Saved entries:
====

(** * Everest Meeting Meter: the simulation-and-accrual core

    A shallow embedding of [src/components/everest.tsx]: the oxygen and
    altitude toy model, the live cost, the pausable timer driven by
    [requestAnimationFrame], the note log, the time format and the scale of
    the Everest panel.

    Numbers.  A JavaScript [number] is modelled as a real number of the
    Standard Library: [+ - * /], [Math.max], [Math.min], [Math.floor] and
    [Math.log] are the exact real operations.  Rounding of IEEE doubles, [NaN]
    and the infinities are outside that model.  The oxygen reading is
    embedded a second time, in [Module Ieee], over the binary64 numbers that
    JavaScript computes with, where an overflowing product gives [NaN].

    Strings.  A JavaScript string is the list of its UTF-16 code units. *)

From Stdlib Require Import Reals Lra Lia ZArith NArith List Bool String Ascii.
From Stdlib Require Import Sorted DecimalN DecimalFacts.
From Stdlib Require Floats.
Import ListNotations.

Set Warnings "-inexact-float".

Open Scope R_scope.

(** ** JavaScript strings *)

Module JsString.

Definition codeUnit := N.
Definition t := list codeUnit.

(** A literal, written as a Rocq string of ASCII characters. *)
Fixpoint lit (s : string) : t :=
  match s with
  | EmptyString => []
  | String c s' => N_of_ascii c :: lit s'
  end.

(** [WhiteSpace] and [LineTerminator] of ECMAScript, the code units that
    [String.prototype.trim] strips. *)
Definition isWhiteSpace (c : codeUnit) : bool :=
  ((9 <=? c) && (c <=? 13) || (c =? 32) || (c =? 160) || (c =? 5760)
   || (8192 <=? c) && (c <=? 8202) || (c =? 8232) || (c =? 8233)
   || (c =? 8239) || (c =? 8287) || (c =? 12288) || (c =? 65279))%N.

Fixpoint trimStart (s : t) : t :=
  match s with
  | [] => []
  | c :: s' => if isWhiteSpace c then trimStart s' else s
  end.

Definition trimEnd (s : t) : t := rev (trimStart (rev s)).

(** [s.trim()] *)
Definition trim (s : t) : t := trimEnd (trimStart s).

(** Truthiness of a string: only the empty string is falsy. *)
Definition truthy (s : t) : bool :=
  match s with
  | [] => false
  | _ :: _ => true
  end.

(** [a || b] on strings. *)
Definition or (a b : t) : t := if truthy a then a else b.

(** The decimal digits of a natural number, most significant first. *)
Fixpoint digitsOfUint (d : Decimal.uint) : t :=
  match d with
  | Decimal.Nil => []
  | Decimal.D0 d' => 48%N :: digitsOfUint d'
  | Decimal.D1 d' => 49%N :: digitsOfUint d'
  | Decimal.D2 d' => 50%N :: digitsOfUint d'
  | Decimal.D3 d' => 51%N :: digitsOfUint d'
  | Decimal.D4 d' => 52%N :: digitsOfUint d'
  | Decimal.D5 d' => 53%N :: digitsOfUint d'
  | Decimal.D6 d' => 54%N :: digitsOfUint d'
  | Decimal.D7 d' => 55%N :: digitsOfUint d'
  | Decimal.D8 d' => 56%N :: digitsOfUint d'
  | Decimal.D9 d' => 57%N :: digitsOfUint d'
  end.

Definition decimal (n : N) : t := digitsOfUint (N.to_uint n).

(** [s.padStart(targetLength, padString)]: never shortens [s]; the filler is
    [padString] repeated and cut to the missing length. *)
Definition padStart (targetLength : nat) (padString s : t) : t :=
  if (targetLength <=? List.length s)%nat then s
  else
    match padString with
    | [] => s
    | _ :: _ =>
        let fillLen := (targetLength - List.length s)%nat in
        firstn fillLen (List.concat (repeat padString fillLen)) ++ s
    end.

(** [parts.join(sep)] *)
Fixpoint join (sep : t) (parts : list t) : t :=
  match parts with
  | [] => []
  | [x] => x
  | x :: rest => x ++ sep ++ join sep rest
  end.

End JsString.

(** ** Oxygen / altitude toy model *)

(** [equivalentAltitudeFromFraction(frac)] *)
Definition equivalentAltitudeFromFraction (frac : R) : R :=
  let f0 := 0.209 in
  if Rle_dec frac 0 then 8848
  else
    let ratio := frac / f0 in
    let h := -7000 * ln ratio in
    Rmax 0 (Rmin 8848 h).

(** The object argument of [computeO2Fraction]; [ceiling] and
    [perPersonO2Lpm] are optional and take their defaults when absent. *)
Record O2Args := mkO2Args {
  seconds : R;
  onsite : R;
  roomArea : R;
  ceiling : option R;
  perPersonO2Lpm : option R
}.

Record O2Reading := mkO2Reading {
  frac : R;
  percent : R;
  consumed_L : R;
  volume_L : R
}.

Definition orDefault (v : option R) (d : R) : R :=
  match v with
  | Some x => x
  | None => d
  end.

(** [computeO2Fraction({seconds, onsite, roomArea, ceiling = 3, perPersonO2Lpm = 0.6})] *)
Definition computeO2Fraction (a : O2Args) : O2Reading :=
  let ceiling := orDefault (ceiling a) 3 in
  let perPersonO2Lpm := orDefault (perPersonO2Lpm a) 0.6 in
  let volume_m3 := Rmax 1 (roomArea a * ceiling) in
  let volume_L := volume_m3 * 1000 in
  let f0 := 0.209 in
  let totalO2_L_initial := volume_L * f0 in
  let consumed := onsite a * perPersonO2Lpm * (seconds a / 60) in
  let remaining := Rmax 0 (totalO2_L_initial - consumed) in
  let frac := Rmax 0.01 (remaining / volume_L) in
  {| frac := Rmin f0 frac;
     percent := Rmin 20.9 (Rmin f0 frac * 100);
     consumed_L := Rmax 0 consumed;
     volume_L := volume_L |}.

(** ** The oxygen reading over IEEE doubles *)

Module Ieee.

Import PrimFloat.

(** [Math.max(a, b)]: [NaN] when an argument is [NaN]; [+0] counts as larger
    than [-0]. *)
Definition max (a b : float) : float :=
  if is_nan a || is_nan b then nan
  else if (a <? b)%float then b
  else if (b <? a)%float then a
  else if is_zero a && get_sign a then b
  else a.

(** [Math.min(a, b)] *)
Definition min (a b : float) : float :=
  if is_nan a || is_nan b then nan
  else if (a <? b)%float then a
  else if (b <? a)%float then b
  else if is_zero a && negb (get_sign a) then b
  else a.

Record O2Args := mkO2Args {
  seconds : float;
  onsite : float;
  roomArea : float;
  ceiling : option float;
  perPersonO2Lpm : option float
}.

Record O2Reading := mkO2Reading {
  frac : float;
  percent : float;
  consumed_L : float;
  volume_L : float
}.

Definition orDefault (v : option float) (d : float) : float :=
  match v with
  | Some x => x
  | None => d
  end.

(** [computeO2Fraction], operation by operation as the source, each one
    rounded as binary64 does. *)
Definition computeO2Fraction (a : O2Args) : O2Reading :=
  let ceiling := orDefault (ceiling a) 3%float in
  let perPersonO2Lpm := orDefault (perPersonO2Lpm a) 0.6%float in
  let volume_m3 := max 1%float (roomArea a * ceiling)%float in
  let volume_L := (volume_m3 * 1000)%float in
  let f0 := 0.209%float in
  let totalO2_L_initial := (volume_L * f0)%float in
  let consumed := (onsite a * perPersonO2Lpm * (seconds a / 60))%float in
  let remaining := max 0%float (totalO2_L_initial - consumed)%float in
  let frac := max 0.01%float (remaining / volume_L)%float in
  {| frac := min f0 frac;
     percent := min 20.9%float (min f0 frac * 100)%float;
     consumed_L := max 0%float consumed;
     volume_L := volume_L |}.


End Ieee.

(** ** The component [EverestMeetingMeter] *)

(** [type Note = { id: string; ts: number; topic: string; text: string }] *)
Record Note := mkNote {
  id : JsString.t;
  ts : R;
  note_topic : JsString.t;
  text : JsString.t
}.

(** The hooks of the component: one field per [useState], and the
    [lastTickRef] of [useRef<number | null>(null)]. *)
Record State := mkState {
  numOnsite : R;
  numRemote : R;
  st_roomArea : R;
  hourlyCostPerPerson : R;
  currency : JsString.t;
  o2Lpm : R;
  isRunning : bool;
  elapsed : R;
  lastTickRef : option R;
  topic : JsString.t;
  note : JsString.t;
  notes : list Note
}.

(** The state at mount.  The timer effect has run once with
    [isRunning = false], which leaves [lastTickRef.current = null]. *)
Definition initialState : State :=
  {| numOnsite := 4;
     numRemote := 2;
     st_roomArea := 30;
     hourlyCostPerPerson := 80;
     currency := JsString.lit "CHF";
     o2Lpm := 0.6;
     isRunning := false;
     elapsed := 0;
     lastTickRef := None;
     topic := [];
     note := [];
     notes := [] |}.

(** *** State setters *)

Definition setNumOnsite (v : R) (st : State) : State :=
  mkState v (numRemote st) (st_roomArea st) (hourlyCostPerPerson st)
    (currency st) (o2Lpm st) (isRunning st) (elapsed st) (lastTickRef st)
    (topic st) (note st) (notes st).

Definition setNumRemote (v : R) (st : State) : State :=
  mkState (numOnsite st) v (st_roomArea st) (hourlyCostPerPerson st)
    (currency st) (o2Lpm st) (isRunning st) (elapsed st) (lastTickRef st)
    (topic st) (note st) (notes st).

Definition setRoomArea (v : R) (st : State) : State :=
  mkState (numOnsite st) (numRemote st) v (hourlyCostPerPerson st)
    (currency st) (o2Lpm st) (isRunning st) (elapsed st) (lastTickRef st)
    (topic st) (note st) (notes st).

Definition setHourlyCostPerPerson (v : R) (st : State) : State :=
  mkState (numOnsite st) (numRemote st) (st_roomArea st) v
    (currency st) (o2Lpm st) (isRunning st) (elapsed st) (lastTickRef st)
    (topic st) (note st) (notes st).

====

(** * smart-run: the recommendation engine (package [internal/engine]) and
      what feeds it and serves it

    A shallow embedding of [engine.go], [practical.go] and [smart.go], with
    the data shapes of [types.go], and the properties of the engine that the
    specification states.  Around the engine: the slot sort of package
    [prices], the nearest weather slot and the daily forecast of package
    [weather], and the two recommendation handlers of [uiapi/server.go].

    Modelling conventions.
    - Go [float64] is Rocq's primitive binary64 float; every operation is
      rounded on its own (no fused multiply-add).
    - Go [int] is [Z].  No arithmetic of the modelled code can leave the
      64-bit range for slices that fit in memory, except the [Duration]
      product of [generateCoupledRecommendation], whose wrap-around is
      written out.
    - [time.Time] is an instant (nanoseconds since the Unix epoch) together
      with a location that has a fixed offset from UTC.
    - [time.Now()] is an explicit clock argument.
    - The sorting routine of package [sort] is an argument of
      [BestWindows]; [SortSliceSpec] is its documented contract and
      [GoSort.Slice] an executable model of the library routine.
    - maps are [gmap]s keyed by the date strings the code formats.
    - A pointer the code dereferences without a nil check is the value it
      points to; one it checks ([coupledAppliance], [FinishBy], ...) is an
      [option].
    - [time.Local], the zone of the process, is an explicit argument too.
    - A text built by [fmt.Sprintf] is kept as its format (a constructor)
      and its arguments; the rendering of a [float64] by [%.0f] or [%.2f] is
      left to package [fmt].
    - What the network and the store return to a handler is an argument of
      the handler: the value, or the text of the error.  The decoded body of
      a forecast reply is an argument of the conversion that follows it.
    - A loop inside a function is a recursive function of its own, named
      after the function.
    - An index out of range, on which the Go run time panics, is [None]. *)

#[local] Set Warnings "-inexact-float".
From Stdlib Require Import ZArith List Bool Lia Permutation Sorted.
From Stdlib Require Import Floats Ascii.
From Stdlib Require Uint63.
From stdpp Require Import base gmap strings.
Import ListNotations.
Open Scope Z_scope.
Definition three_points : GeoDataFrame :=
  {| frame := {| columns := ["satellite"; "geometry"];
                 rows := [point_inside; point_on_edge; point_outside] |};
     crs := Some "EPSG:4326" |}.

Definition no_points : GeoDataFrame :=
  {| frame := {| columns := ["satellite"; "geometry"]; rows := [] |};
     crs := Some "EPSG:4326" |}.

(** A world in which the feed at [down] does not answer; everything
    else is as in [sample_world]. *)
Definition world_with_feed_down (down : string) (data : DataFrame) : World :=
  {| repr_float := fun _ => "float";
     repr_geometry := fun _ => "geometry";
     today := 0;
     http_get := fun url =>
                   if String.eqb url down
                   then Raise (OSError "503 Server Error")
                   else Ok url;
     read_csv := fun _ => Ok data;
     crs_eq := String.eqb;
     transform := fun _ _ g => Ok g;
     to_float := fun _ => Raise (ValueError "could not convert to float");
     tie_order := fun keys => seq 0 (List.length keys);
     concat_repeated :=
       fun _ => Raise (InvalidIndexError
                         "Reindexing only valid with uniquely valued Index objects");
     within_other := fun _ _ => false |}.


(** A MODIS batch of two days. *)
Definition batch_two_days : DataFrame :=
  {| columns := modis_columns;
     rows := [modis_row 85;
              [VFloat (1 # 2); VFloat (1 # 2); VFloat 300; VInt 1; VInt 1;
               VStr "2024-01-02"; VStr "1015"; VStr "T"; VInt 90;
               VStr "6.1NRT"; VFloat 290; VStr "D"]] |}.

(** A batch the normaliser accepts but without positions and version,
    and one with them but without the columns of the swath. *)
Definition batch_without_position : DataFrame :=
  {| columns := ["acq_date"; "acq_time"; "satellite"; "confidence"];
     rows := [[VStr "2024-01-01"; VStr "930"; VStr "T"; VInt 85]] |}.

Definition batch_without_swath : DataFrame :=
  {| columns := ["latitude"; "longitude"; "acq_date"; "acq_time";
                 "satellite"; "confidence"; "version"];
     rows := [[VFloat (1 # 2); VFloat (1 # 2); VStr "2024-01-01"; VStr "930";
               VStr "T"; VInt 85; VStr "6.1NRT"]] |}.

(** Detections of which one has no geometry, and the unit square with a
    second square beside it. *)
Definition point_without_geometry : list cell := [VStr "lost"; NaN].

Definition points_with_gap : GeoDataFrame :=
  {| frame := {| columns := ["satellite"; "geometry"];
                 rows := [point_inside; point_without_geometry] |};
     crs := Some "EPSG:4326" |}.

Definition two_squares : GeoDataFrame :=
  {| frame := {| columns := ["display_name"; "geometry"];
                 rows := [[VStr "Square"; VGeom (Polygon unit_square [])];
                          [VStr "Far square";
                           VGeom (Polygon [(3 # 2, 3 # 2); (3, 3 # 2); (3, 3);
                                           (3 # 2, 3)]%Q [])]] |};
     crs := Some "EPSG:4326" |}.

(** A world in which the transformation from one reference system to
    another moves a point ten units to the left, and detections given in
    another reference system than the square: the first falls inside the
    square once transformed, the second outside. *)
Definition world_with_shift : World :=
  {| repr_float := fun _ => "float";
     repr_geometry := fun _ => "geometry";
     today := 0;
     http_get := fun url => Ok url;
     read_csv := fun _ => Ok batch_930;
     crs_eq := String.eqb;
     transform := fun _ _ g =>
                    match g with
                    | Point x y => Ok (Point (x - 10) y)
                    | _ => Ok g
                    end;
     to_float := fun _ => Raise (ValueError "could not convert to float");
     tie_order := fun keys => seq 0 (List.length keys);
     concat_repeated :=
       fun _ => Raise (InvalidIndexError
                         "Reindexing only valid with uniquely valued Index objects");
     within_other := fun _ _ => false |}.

====

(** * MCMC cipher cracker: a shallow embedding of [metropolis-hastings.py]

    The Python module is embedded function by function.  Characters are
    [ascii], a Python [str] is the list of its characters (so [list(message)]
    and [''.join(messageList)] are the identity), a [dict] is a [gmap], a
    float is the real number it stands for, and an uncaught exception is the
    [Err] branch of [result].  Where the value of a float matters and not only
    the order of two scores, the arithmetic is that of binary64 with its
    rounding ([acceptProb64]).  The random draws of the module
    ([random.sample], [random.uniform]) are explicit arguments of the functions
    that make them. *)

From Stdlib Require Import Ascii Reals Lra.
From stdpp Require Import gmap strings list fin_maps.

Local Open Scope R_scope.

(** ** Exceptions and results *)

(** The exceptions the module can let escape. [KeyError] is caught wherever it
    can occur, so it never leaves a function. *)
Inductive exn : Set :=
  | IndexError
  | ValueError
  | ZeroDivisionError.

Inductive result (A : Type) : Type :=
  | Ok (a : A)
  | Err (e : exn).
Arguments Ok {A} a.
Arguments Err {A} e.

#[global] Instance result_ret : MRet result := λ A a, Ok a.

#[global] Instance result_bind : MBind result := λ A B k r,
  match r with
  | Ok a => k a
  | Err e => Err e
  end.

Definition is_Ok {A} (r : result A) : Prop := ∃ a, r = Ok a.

====

WHAT YOU ARE ASKED TO DO:
Above are the entries. Copy exactly the part that opens with the line containing "Definition setNumRemote (v" and closes with the line containing "Definition setRoomArea (v", and no more.

EXERCISE RESPONSE:
Definition setNumRemote (v : R) (st : State) : State :=
  mkState (numOnsite st) v (st_roomArea st) (hourlyCostPerPerson st)
    (currency st) (o2Lpm st) (isRunning st) (elapsed st) (lastTickRef st)
    (topic st) (note st) (notes st).

Definition setRoomArea (v : R) (st : State) : State :=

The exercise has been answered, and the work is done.